I wasn’t going to write about this, because I still can’t entirely wrap my mind around the far-reaching implications the American presidential election has wrought upon us. The words flit around, but I can’t quite corral them yet.
I wasn’t going to write about it, because I am still too angry, but since Tuesday, when the rest of the country elected a bigoted, misogynistic, racist, megalomaniacal, under-qualified, over-tanned bully with the world’s dumbest hair into the highest office of my country, it’s pretty much been all that’s on my mind.
Per usual, my first reaction was anger. To be more specific, it was this:
My alarm went off at 6:40 am, I grabbed my phone, saw the news, wrote that, and posted it on Twitter before I even got out of bed. As a general rule, posting on Twitter before coffee is a no-no.
My anger kept increasing throughout the day. At lunch, I went to the park to listen to the news as usual, and they were having a call in show. I posted this on Twitter:
White male Trump supporter on radio: I’ve lost friends from this election. My first thought? Die alone, fucker. I might be a bit too angry.
10 minutes later, I thought better of it and deleted it from Twitter, forgetting that my Twitter account automatically posts to Facebook. It generated reactions there, so I left it.
By the time I left work, I was seething. I was wearing a permanent scowl, and the only thing that saved me from actually yelling at random white people was the fact that I live in a very liberal part of the most liberal state in the union. Hell, we had two Democratic women running for the same Senate seat. If the general public’s presidential votes counted for a damn thing, Clinton would have won just from of all the support she got in California. Most people I know, even in passing, are various degrees of like-minded.
That night, I talked to a friend of mine who wasn’t nearly as angry as me.
Her: “I am disappointed, sure, but I’m not angry at the people who voted for Trump.”
Me: “How can you not be angry? They just elected a racist misogynist. A vote for Trump essentially means you’ve given tacit approval to sexism and discrimination.”
Her: “That may be true as an outcome, but I don’t think most of them saw it that way. We have no idea how lucky we are to live in an open-minded part of the country with a good economy. I was grocery shopping the other day and there was a big black man holding hands with an Asian transsexual. Nobody stared at them, called them names or even paid them any attention. That wouldn’t happen just anywhere.”

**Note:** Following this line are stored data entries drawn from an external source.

(* ===== verification/WaitRun.v ===== *)
(** * Waiting for jobs of a server that runs

    [hq job wait] against the event loop of [Server.v]: the answers of the polling
    loop of [Wait.v] are those of a server that goes on handling events between
    them.  [Growth.v] has what happens to the jobs in the meantime. *)

From S2P Require Import Prelude ArrayDef Messages Job State Client Server Growth Status Wait JobView ServerDir Cli Main.

Section jobs.
Context `{Profile} `{Tako}.

(** A job description of the server is well-formed, and counts its tasks. *)
Lemma make_job_info_wf j : job_wf j -> info_wf (make_job_info j).
Proof.
  intros Hwf. pose proof (counters_bounds j is_running Hwf). pose proof (counters_bounds j is_finished Hwf).
  pose proof (counters_bounds j is_failed Hwf). pose proof (counters_bounds j is_canceled Hwf).
  pose proof (count_st_total (job_tasks j)). pose proof (count_st_bounds is_waiting (job_tasks j)).
  pose proof (jw_size j (jw_core j Hwf)).
  unfold info_wf, counters_nonneg, ctotal. simpl.
  rewrite n_tasks_wf, (jw_counters j (jw_core j Hwf)) by apply Hwf. simpl. lia.
Qed.

Lemma make_job_info_ended j : job_wf j -> ended (make_job_info j) = all_terminal (job_tasks j).
Proof.
  intros Hwf. destruct (is_terminated_agree j Hwf) as (b & Hb & Hi & _).
  rewrite is_terminated_wf in Hb by apply Hwf. rewrite info_is_terminated_wf in Hi by by apply make_job_info_wf.
  congruence.
Qed.

(** A task of the job has failed (is canceled). *)
Definition has_failed (j : Job) : bool := existsb is_failed (map_values (job_tasks j)).
Definition has_canceled (j : Job) : bool := existsb is_canceled (map_values (job_tasks j)).

(** A job without open tasks stays as it is. *)
Lemma ended_advance j j' :
  job_advance j j' -> all_terminal (job_tasks j) = true -> job_tasks j' = job_tasks j.
Proof.
  intros Ha Ht. apply map_eq. intros k. destruct (job_tasks j !! k) as [s|] eqn:Hk.
  - destruct (ja_tasks _ _ Ha k s Hk) as (s' & -> & Hs). f_equal.
    eapply rtc_task_step_terminal; [done|]. by eapply all_terminal_spec.
  - apply not_elem_of_dom. rewrite (ja_dom _ _ Ha). by apply not_elem_of_dom.
Qed.

Lemma advance_n_tasks j j' : job_wf j -> job_advance j j' -> n_tasks j' = n_tasks j.
Proof.
  intros Hwf Ha. rewrite !n_tasks_wf by (apply Hwf || apply (ja_wf _ _ Ha)).
  by rewrite <- !size_dom, (ja_dom _ _ Ha).
Qed.
End jobs.

(** ** A server that goes on *)

Section served.
Context `{Profile} `{Tako}.

(** The state of the server at each request: the events that were handled until then
    are [hist k]. *)
Record served (cwd : string) (hist : nat -> list Event) (sv : nat -> Server) : Prop := {
  sd_grow : forall k, hist k `prefix_of` hist (S k);
  sd_run : forall k, run cwd Server_new (hist k) = Ret (sv k);
  sd_ok : forall k, run_ok cwd Server_new (hist k);
  sd_len : forall k, Z.of_nat (length (hist k)) < 2 ^ 32 - 1
}.

Context {cwd : string} {hist : nat -> list Event} {sv : nat -> Server} (Hsd : served cwd hist sv).

Definition state_at (k : nat) : State := sv_state (sv k).

Lemma state_at_wf k : state_wf (state_at k).
Proof.
  apply si_state. eapply reachable_inv; [apply (sd_len _ _ _ Hsd k)|apply (sd_ok _ _ _ Hsd)|].
  apply (sd_run _ _ _ Hsd).
Qed.

Lemma state_at_grows k d : state_grows (state_at k) (state_at (k + d)).
Proof.
  induction d as [|d IH]; [rewrite Nat.add_0_r; apply grows_refl, state_at_wf|].
  eapply grows_trans; [exact IH|]. rewrite Nat.add_succ_r.
  destruct (sd_grow _ _ _ Hsd (k + d)) as [more Hm].
  pose proof (sd_len _ _ _ Hsd (S (k + d))). pose proof (sd_ok _ _ _ Hsd (S (k + d))).
  pose proof (sd_run _ _ _ Hsd (S (k + d))). rewrite Hm in *.
  eapply (prefix_grows cwd Server_new (hist (k + d)) more); [apply Server_new_inv| |done|apply Hsd|done].
  change (job_id_counter _) with 1. lia.
Qed.

(** The description of a job of the first request at the [k]-th one; [i] stands for
    a job that did not exist then. *)
Definition job_snap (i : JobInfo) (k : nat) (id : Z) : JobInfo :=
  match jobs (state_at 0) !! id, jobs (state_at k) !! id with
  | Some _, Some j => make_job_info j
  | _, _ => {| ji_id := id; ji_name := ji_name i; ji_n_tasks := 0; ji_counters := counters_default;
               ji_resources := ji_resources i |}
  end.

Definition tasks_of (id : Z) : Z := from_option n_tasks 0 (jobs (state_at 0) !! id).

(** A job of the first request, at the [k]-th one. *)
Lemma later_job k id j :
  jobs (state_at 0) !! id = Some j ->
  exists j', jobs (state_at k) !! id = Some j' /\ job_advance j j' /\ job_wf j' /\ job_id j' = id.
Proof.
  intros Hj. destruct (state_at_grows 0 k id j Hj) as (j' & Hj' & Ha).
  destruct (sw_job _ (state_at_wf k) _ _ Hj') as (Hw & Hid & _). eauto 10.
Qed.

Lemma job_snap_known i k id j :
  jobs (state_at 0) !! id = Some j ->
  exists j', jobs (state_at k) !! id = Some j' /\ job_snap i k id = make_job_info j'.
Proof.
  intros Hj. destruct (later_job k id j Hj) as (j' & Hj' & _). exists j'. unfold job_snap. by rewrite Hj, Hj'.
Qed.

Lemma job_snap_spec i k id :
  info_wf (job_snap i k id) /\ ji_id (job_snap i k id) = id /\ ji_n_tasks (job_snap i k id) = tasks_of id.
Proof.
  unfold tasks_of. destruct (jobs (state_at 0) !! id) as [j|] eqn:Hj.
  - destruct (later_job k id j Hj) as (j' & Hj' & Ha & Hw & Hid). unfold job_snap. rewrite Hj, Hj'.
    split_and!; [by apply make_job_info_wf|done|]. apply advance_n_tasks; [|done].
    by destruct (sw_job _ (state_at_wf 0) _ _ Hj).
  - unfold job_snap. rewrite Hj. split_and!; done.
Qed.

(** The answers of the server. *)
Context (rpc : nat -> Selector -> result string (list JobInfo)).
Context (rpc_server : forall k sel l,
  compute_job_info (state_at k) sel = Ret (JobInfoResponse l) -> rpc k sel = Ok l).

Lemma rpc_known i k a :
  array_wf a -> Forall (fun id => is_Some (jobs (state_at 0) !! id)) (array_ids a) ->
  rpc k (SelSpecific a) = Ok (job_snap i k <$> array_ids a).
Proof.
  intros [Ha _] Hk. apply rpc_server. unfold compute_job_info. rewrite IntArray_iter_wf by done. simpl.
  do 2 f_equal. induction Hk as [|id l [j Hj] _ IH]; [done|].
  destruct (job_snap_known i k id j Hj) as (j' & Hj' & Hs). csimpl.
  change (get_job (state_at k) id) with (jobs (state_at k) !! id). by rewrite Hj', Hs, <- IH.
Qed.

(** ** The verdict *)

(** The jobs that a query selects, and what became of a job. *)
Definition selected (s : State) (ids : list Z) : list Job := omap (get_job s) ids.
Definition later (s : State) (j : Job) : Job := default j (jobs s !! job_id j).

Lemma selected_fmap s ids :
  state_wf s -> job_id <$> selected s ids = filter (fun id => is_Some (jobs s !! id)) ids.
Proof.
  intros Hwf. unfold selected, get_job. induction ids as [|id ids IH]; [done|]. rewrite filter_cons. csimpl.
  destruct (jobs s !! id) as [j|] eqn:Hj; csimpl; [|done]. rewrite IH. f_equal. by destruct (sw_job s Hwf _ _ Hj) as (_ & ? & _).
Qed.

Lemma elem_of_selected s ids j :
  state_wf s -> j ∈ selected s ids -> jobs s !! job_id j = Some j /\ job_id j ∈ ids.
Proof.
  intros Hwf (id & Hid & Hj)%list_elem_of_omap.
  destruct (sw_job s Hwf _ _ Hj) as (_ & Heq & _). by rewrite Heq.
Qed.

Lemma query_answer s sel ids :
  state_wf s -> query_selection s sel = Ret ids ->
  compute_job_info s sel = Ret (JobInfoResponse (make_job_info <$> selected s ids)).
Proof.
  intros Hwf. unfold selected. destruct sel; simpl.
  - intros [= <-]. do 3 f_equal.
    assert (Hall : Forall (fun j => get_job s (job_id j) = Some j) (map_values (jobs s))).
    { apply Forall_forall. intros j (id & Hj)%elem_of_map_values.
      destruct (sw_job s Hwf _ _ Hj) as (_ & Heq & _). unfold get_job. by rewrite Heq. }
    induction Hall as [|j l Hj _ IH]; [done|]. csimpl. by rewrite Hj, <- IH.
  - intros ->. done.
  - intros ->. done.
Qed.

Lemma small_job id : is_Some (jobs (state_at 0) !! id) -> small_id id.
Proof.
  intros [j Hj]. destruct (sw_job _ (state_at_wf 0) _ _ Hj) as (_ & _ & ? & _).
  pose proof (sw_counter _ (state_at_wf 0)). unfold small_id. lia.
Qed.

(** There are fewer than 2^32 jobs. *)
Lemma length_jobs ids :
  NoDup ids -> Forall (fun id => is_Some (jobs (state_at 0) !! id)) ids -> Z.of_nat (length ids) < 2 ^ 32.
Proof.
  intros Hnd Hk. pose proof (sw_counter _ (state_at_wf 0)) as Hc.
  assert (length ids <= length (seqZ 1 (job_id_counter (state_at 0) - 1)))%nat.
  { apply submseteq_length, NoDup_submseteq; [done|]. intros id Hid.
    rewrite Forall_forall in Hk. destruct (Hk id Hid) as [j Hj].
    destruct (sw_job _ (state_at_wf 0) _ _ Hj) as (_ & _ & ? & _). apply elem_of_seqZ. lia. }
  rewrite length_seqZ in *. lia.
Qed.

Lemma later_lookup k id j :
  jobs (state_at 0) !! id = Some j -> later (state_at k) j = default j (jobs (state_at k) !! id).
Proof. intros Hj. unfold later. by destruct (sw_job _ (state_at_wf 0) _ _ Hj) as (_ & -> & _). Qed.

Lemma ended_snap i k id j :
  jobs (state_at 0) !! id = Some j ->
  ended_at (job_snap i) k id = all_terminal (job_tasks (later (state_at k) j)).
Proof.
  intros Hj. destruct (job_snap_known i k id j Hj) as (j' & Hj' & Hs). unfold ended_at, later.
  destruct (sw_job _ (state_at_wf 0) _ _ Hj) as (_ & -> & _). rewrite Hs, Hj'.
  apply make_job_info_ended. by destruct (sw_job _ (state_at_wf k) _ _ Hj').
Qed.

(** The counters of a job at the first request that finds it ended are those of any
    later request. *)
Lemma final_snap i n id j :
  jobs (state_at 0) !! id = Some j -> all_terminal (job_tasks (later (state_at (S n)) j)) = true ->
  final_counters (job_snap i) n id = counters_of (job_tasks (later (state_at (S n)) j)).
Proof.
  intros Hj Hend.
  destruct (first_ended_spec (job_snap i) n 1 id) as (d & Hd & Hf & He); [by rewrite (ended_snap _ _ _ j)|].
  unfold final_counters, counters_at. rewrite Hf.
  destruct (job_snap_known i (1 + d) id j Hj) as (j1 & Hj1 & ->).
  assert (Hl1 : later (state_at (1 + d)) j = j1) by by rewrite (later_lookup (1 + d) id j Hj), Hj1.
  rewrite (ended_snap _ _ _ j), Hl1 in He by done.
  destruct (sw_job _ (state_at_wf (1 + d)) _ _ Hj1) as [Hw _]. simpl. rewrite (jw_counters _ (jw_core _ Hw)).
  destruct (state_at_grows (1 + d) (n - d) id j1 Hj1) as (j2 & Hj2 & Ha).
  replace (1 + d + (n - d))%nat with (S n) in Hj2 by lia.
  rewrite (later_lookup (S n) id j Hj), Hj2. simpl. by rewrite (ended_advance j1 j2).
Qed.

Lemma existsb_snap i n ids (f : JobTaskCounters -> Z) (p : JobTaskState -> bool) :
  (forall m, f (counters_of m) = count_st p m) ->
  Forall (fun j => jobs (state_at 0) !! job_id j = Some j /\
    all_terminal (job_tasks (later (state_at (S n)) j)) = true) ids ->
  existsb (fun id => f (final_counters (job_snap i) n id) >? 0)
    (List.filter (fun id => negb (ended_at (job_snap i) 0 id)) (job_id <$> ids)) =
  existsb (fun j => existsb p (map_values (job_tasks (later (state_at (S n)) j))))
    (List.filter (fun j => negb (all_terminal (job_tasks j))) ids).
Proof.
  intros Hf. induction 1 as [|j l [Hj Hend] _ IH]; [done|]. csimpl.
  rewrite (ended_snap _ _ _ j), (later_lookup 0 _ j), Hj by done. simpl.
  destruct (all_terminal (job_tasks j)); simpl; [done|].
  by rewrite IH, (final_snap _ _ _ j), Hf, existsb_count by done.
Qed.

(** The verdict of waiting for the jobs of a selection. *)
Definition wait_result (s s' : State) (ids : list Z) : result string unit :=
  let waited := List.filter (fun j => negb (all_terminal (job_tasks j))) (selected s ids) in
  if existsb (fun j => has_failed (later s' j)) waited then Err "Some jobs have failed"
  else if existsb (fun j => has_canceled (later s' j)) waited then Err "Some jobs were canceled"
  else Ok tt.

Lemma wait_served n sel ids :
  query_selection (state_at 0) sel = Ret ids -> NoDup ids ->
  sumZ (n_tasks <$> selected (state_at 0) ids) < 2 ^ 32 ->
  Forall (fun j => all_terminal (job_tasks (later (state_at (S n)) j)) = true) (selected (state_at 0) ids) ->
  wait_for_job_with_selector rpc (S n) sel = Some (Ret (wait_result (state_at 0) (state_at (S n)) ids)).
Proof.
  intros Hq Hnd Hsum Hend. pose proof (state_at_wf 0) as Hwf.
  pose proof (query_answer _ _ _ Hwf Hq) as Ha. apply rpc_server in Ha.
  pose proof (selected_fmap _ ids Hwf) as Hids.
  assert (Hsel : Forall (fun j => jobs (state_at 0) !! job_id j = Some j) (selected (state_at 0) ids))
    by (apply Forall_forall; intros j Hj; by apply (elem_of_selected _ ids)).
  unfold wait_result. destruct (selected (state_at 0) ids) as [|j0 js] eqn:Hs.
  { unfold wait_for_job_with_selector. by rewrite Ha. }
  rewrite <- Hs in *. clear Hs js. set (i := make_job_info j0). set (l := selected (state_at 0) ids) in *.
  assert (Hk : Forall (fun id => is_Some (jobs (state_at 0) !! id)) (job_id <$> l)).
  { apply Forall_fmap. eapply Forall_impl; [exact Hsel|]. simpl. intros j Hj. by rewrite Hj. }
  rewrite (wait_verdict (job_snap i) tasks_of) with (known := fun id => is_Some (jobs (state_at 0) !! id))
    (n := n) (ids := job_id <$> l).
  - rewrite (existsb_snap i n l n_failed_tasks is_failed), (existsb_snap i n l n_canceled_tasks is_canceled);
      [done|done|by apply Forall_and|done|by apply Forall_and].
  - intros k id. apply job_snap_spec.
  - intros k id. apply job_snap_spec.
  - intros k id. apply job_snap_spec.
  - intros k a _. apply rpc_known.
  - rewrite Ha. f_equal. rewrite <- list_fmap_compose. apply list_fmap_ext. intros x j Hj. simpl.
    rewrite Forall_lookup in Hsel. specialize (Hsel x j Hj). unfold job_snap. by rewrite Hsel.
  - rewrite Hids. by apply NoDup_filter.
  - eapply Forall_impl; [exact Hk|]. intros id Hid. split; [by apply small_job|done].
  - rewrite <- list_fmap_compose. rewrite (list_fmap_ext _ n_tasks); [done|].
    intros x j Hj. rewrite Forall_lookup in Hsel. unfold tasks_of. simpl. by rewrite (Hsel x j Hj).
  - apply length_jobs; [|done]. rewrite Hids. by apply NoDup_filter.
  - intros id (j & -> & Hj)%list_elem_of_fmap. exists n. split; [lia|]. rewrite Forall_forall in Hsel, Hend.
    rewrite (ended_snap _ _ _ j) by auto. by apply Hend.
Qed.
End served.

(** ** The command *)

Section command.
Context `{Profile} `{Tako} `{Keys} `{!AccessFormat} `{HostEnv}.

(** C18: [hq wait] against a server that goes on handling events between the
    requests: when the selected jobs have ended at the last request, the command
    terminates without a panic, and it fails exactly when a job that had not ended at
    the first request has a failed task in the end (or, if none has, a canceled one);
    jobs that had ended before, or are submitted later, do not matter. *)
Theorem wait_follows_server cwd hist sv (w : ServerWorld) replies debug_message c gsettings arg n ids :
  served cwd hist sv ->
  get_client_connection w (server_directory gsettings) = Ret (Ok c) ->
  (forall k sel m, compute_job_info (sv_state (sv k)) sel = Ret m -> replies c k (JobInfoRequest sel) = Ok m) ->
  query_selection (sv_state (sv 0%nat)) (selector_of arg) = Ret ids -> NoDup ids ->
  sumZ (n_tasks <$> selected (sv_state (sv 0%nat)) ids) < 2 ^ 32 ->
  Forall (fun j => all_terminal (job_tasks (later (sv_state (sv (S n))) j)) = true)
    (selected (sv_state (sv 0%nat)) ids) ->
  command_wait w replies debug_message (S n) gsettings arg =
    Some (Ret (wait_result (sv_state (sv 0%nat)) (sv_state (sv (S n))) ids)).
Proof.
  intros Hsd Hc Hr Hq Hnd Hsum Hend. unfold command_wait. rewrite Hc.
  apply (wait_served Hsd); [|done..].
  intros k sel l Hl. unfold rpc_call. by rewrite (Hr _ _ _ Hl).
Qed.
End command.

Me: “True. We are very lucky, but that doesn’t excuse disregarding all the ignorant, racist and sexist things he’s said. It doesn’t excuse ignoring the fraud, the lawsuits, the scandals, etc.”

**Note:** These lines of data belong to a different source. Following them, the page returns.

(** ** Arrays *)

Lemma from_ids_sorted_witness :
  exists a, from_ids [1; 2; 3; 7] = Ret a /\ IntArray_iter a = Ret [1; 2; 3; 7].
Proof. apply (from_ids_sorted [1; 2; 3; 7]); repeat constructor; lia. Defined.

(** ** Jobs *)

Lemma job_op_refines_witness :
  exists j' msgs, apply_op demo_job 1 OpFinished 20 = Ret (j', msgs) /\ job_wf j' /\
    job_tasks j' = <[1 := Finished 1 14 20]> (job_tasks demo_job) /\
    job_static j' = job_static demo_job.
Proof.
  apply (job_op_refines demo_job 1 OpFinished 20 (Messages.Running 1 14) demo_job_wf).
  vm_compute. reflexivity.
Defined.

(** The three tasks end: the second is cancelled, the third one runs and fails. *)
Definition demo_ops : list (Z * job_op * Z) :=
  [(1, OpFinished, 20); (2, OpCancel, 21); (3, OpRunning 1, 22); (3, OpFailed "error", 23)].

Definition demo_ended : Job * list StreamCtl :=
  match job_run demo_job demo_ops with Ret r => r | Panic _ => (simple_job, []) end.

Lemma job_run_invariant_witness :
  job_wf demo_ended.1 /\ counters demo_ended.1 = counters_of (job_tasks demo_ended.1) /\
  demo_ended.2 = [UnregisterStream 1].
Proof.
  destruct (job_run_invariant demo_job demo_ops demo_ended.1 demo_ended.2 demo_job_wf) as (H1 & H2 & _ & H4).
  - unfold demo_ended. destruct (job_run demo_job demo_ops) as [[j msgs]|w] eqn:E; [done|].
    exfalso. assert (Hr : returns (job_run demo_job demo_ops) = true) by (vm_compute; reflexivity).
    by rewrite E in Hr.
  - split; [exact H1|]. split; [exact H2|]. rewrite H4. vm_compute. reflexivity.
Defined.

(** ** The state *)

Lemma sparse_lookup_correct_witness :
  get_job_mut_by_tako_task_id demo_state 3 = Ret (Some (1, demo_job)).
Proof.
  rewrite (sparse_lookup_correct demo_state 3 demo_state_wf).
  destruct (owner_scan demo_state 3) as [[id j]|] eqn:E.
  - unfold owner_scan in E. apply find_some in E as [Hin _].
    apply list_elem_of_In, elem_of_map_to_list in Hin.
    assert (id = 1) as ->.
    { destruct (sw_job _ demo_state_wf _ _ Hin) as (_ & _ & Hid & _).
      assert (job_id_counter demo_state = 2) by (vm_compute; reflexivity). lia. }
    rewrite demo_job_at in Hin. by injection Hin as <-.
  - assert (Hs : bool_decide (is_Some (owner_scan demo_state 3)) = true) by (vm_compute; reflexivity).
    apply bool_decide_eq_true in Hs as [? ?]. congruence.
Defined.

Lemma demo_task_1 : task_at demo_state 1 = Some (Messages.Running 1 14).
Proof. vm_compute. reflexivity. Qed.

Lemma process_task_update_refines_witness :
  exists s' msgs, process_task_update demo_state 1 TSFinished 30 = Ret (s', msgs) /\ state_wf s' /\
    task_at s' 1 = Some (Finished 1 14 30) /\ reg_run (open_streams demo_state) msgs = Some (open_streams s').
Proof.
  pose proof (process_task_update_refines demo_state 1 TSFinished 30 demo_state_wf) as Hp.
  rewrite demo_task_1 in Hp. simpl in Hp. destruct Hp as (s' & msgs & H1 & H2 & H3 & _ & H5).
  exists s', msgs. split; [exact H1|]. split; [exact H2|]. split; [exact (H3 1)|exact H5].
Defined.

Lemma process_task_failed_max_fails_witness :
  exists s' msgs id j', process_task_failed demo_state 1 "error" 30 = Ret (s', msgs, fail_limit_cancel j') /\
    state_wf s' /\ jobs s' !! id = Some j' /\ owns j' 1.
Proof.
  destruct (process_task_failed_max_fails demo_state 1 "error" 30 1 14 demo_state_wf demo_task_1)
    as (s' & msgs & id & j' & H1 & H2 & H3 & H4 & _).
  exists s', msgs, id, j'. split; [exact H1|]. split; [exact H2|]. split; [exact H3|exact H4].
Defined.

Lemma process_worker_lost_requeues_witness :
  exists s', process_worker_lost demo_state 1 [1] LWConnectionLost 40 = Ret s' /\ state_wf s' /\
    task_at s' 1 = Some Waiting /\ task_at s' 2 = Some Waiting.
Proof.
  destruct (process_worker_lost_requeues demo_state 1 (Worker_new 1 ("node" : @WorkerConfiguration demo_tako)) [1] LWConnectionLost 40
    demo_state_wf) as (s' & H1 & H2 & H3 & _).
  - vm_compute. reflexivity.
  - repeat constructor. by intros ?%not_elem_of_nil.
  - intros t ->%list_elem_of_singleton. exists 1, 14. apply demo_task_1.
  - exists s'. split; [exact H1|]. split; [exact H2|]. rewrite !H3. split; vm_compute; reflexivity.
Defined.

(** ** Client requests *)

Lemma demo_counter : job_id_counter demo_state = 2.
Proof. vm_compute. reflexivity. Qed.

Lemma demo_base_free : base_free demo_state.
Proof.
  intros id j Hj. assert (id = 1) as ->.
  { destruct (sw_job _ demo_state_wf _ _ Hj) as (_ & _ & Hid & _). rewrite demo_counter in Hid. lia. }
  rewrite demo_job_at in Hj. injection Hj as <-. vm_compute. reflexivity.
Qed.

Lemma demo_array_wf : job_type_wf (Array (demo_array 5 2)).
Proof. split; [repeat constructor; simpl; lia|simpl; lia]. Qed.

Lemma handle_submit_correct_witness :
  exists s' j defs ctl next,
    handle_submit demo_state (demo_submit (Array (demo_array 5 2)) (Some "l")) 50 = Ret (s', ctl, next) /\
    state_wf s' /\ jobs s' !! 2 = Some j /\
    describes (demo_submit (Array (demo_array 5 2)) (Some "l")) 2 4 defs.
Proof.
  destruct (handle_submit_correct demo_serialize_total demo_state
    (demo_submit (Array (demo_array 5 2)) (Some "l")) 50 demo_state_wf) as (s' & j & defs & Hh & Hwf & Hj & _ & _ & Hd & _).
  - rewrite demo_counter. lia.
  - exact demo_array_wf.
  - reflexivity.
  - exact demo_base_free.
  - destruct (submit_next _ _ _ _) as [ctl next]. destruct Hh as [Hh _].
    exists s', j, defs, ctl, next. split; [exact Hh|]. split; [exact Hwf|]. rewrite Hj, demo_counter.
    split; [apply lookup_insert_eq|]. rewrite demo_counter in Hd.
    assert (Ht : task_id_counter demo_state = 4) by (vm_compute; reflexivity). by rewrite Ht in Hd.
Defined.

Definition empty_submit : SubmitRequest := demo_submit (Array (from_range 0 0)) None.

Definition after_empty : State :=
  match handle_submit State_new empty_submit 1 with Ret (s, _, _) => s | Panic _ => State_new end.

Lemma submit_after_empty_job_panics_witness :
  handle_submit after_empty (demo_submit Simple None) 2 = Panic AssertionFailed.
Proof.
  unfold after_empty. destruct (handle_submit State_new empty_submit 1) as [[[s ctl] next]|w] eqn:E.
  - apply (submit_after_empty_job_panics demo_serialize_total State_new empty_submit
      (demo_submit Simple None) 1 2 s ctl next State_new_wf); [simpl; lia|reflexivity|exact I|
      reflexivity|reflexivity|exact E].
  - exfalso. assert (Hr : returns (handle_submit State_new empty_submit 1) = true) by (vm_compute; reflexivity).
    by rewrite E in Hr.
Defined.

Lemma after_cancel_correct_witness :
  exists s' ctl,
    after_cancel demo_state 1 [] [] (CancelTasksResponse [2; 3]) 60 =
      Ret (s', ctl, Reply (CancelJobResponseMsg [(1, CJCanceled [2; 3] 1)])) /\ state_wf s'.
Proof.
  destruct (after_cancel_correct demo_state 1 demo_job [] [] [2; 3] 60 demo_state_wf demo_job_at)
    as (s' & ctl & Ha & Hwf & _).
  - repeat constructor; set_solver.
  - intros t Ht. exists Waiting. assert (t = 2 \/ t = 3) as [-> | ->] by set_solver; vm_compute; auto.
  - exists s', ctl. split; [|exact Hwf]. rewrite Ha. vm_compute. reflexivity.
Defined.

Her: “If I were to step on your foot right now and not move for five or ten years, you wouldn’t be able to focus on much besides the fact that I was stepping on your foot. Then, if someone came along and promised to help, no matter what else he said or did, you might listen to him simply to get me off your foot. Those people are in pain, real pain, and they simply ignored all else. That’s how I see it anyway. That’s how I have to see it or I’d go mad.”
Her words stunned me, not just because it presented an eloquent analogy of an alternate perspective, but because the friend I was talking to is a black woman. It also occurred to me in that moment that maybe I reacted much more strongly to the tacit racism in Trump’s victory than she did, simply because she’s more used to racism than I am.
No matter how not racist I am, I can never know what it’s like to not be a white woman. Judging people based on skin color is absolute bullshit, but some people do exactly that, subconsciously or not. I’ve driven through parts of America where I would have been incredibly uncomfortable to have more pigment in my skin.
That said, I think my friend is partially right. I don’t think the decision to vote for Trump automatically means you’re racist. I don’t think the majority of Trump voters are secretly KKK members. Most people probably didn’t even see the blatant racism in calling Mexicans “rapists” and promising to rid the country of Muslims.
Still, that doesn’t excuse it. Putting blinders on and disregarding the intolerance inherent in his rhetoric is not okay, even if he did promise to “make America great again.”
The damage to the rust belt economy is not new; it’s been declining for decades and decades. We can’t put the genie back in the bottle. We need a real plan to move forward, not just an empty slogan and not a president who’s going to set human rights back decades, not to mention the economy, the environment, foreign affairs… the list of delicate political ecosystems he could destroy is too long. I still have a difficult time seeing all of the potential pitfalls of his stupid victory. It’s not the America I voted for.

P.S. Can we do away with the Electoral College now, please? This is the second time in this tiny century that a candidate won the popular vote, but lost the election anyway.
P.P.S. In other news, my mom was re-elected! At least some good news came out of Tuesday’s election.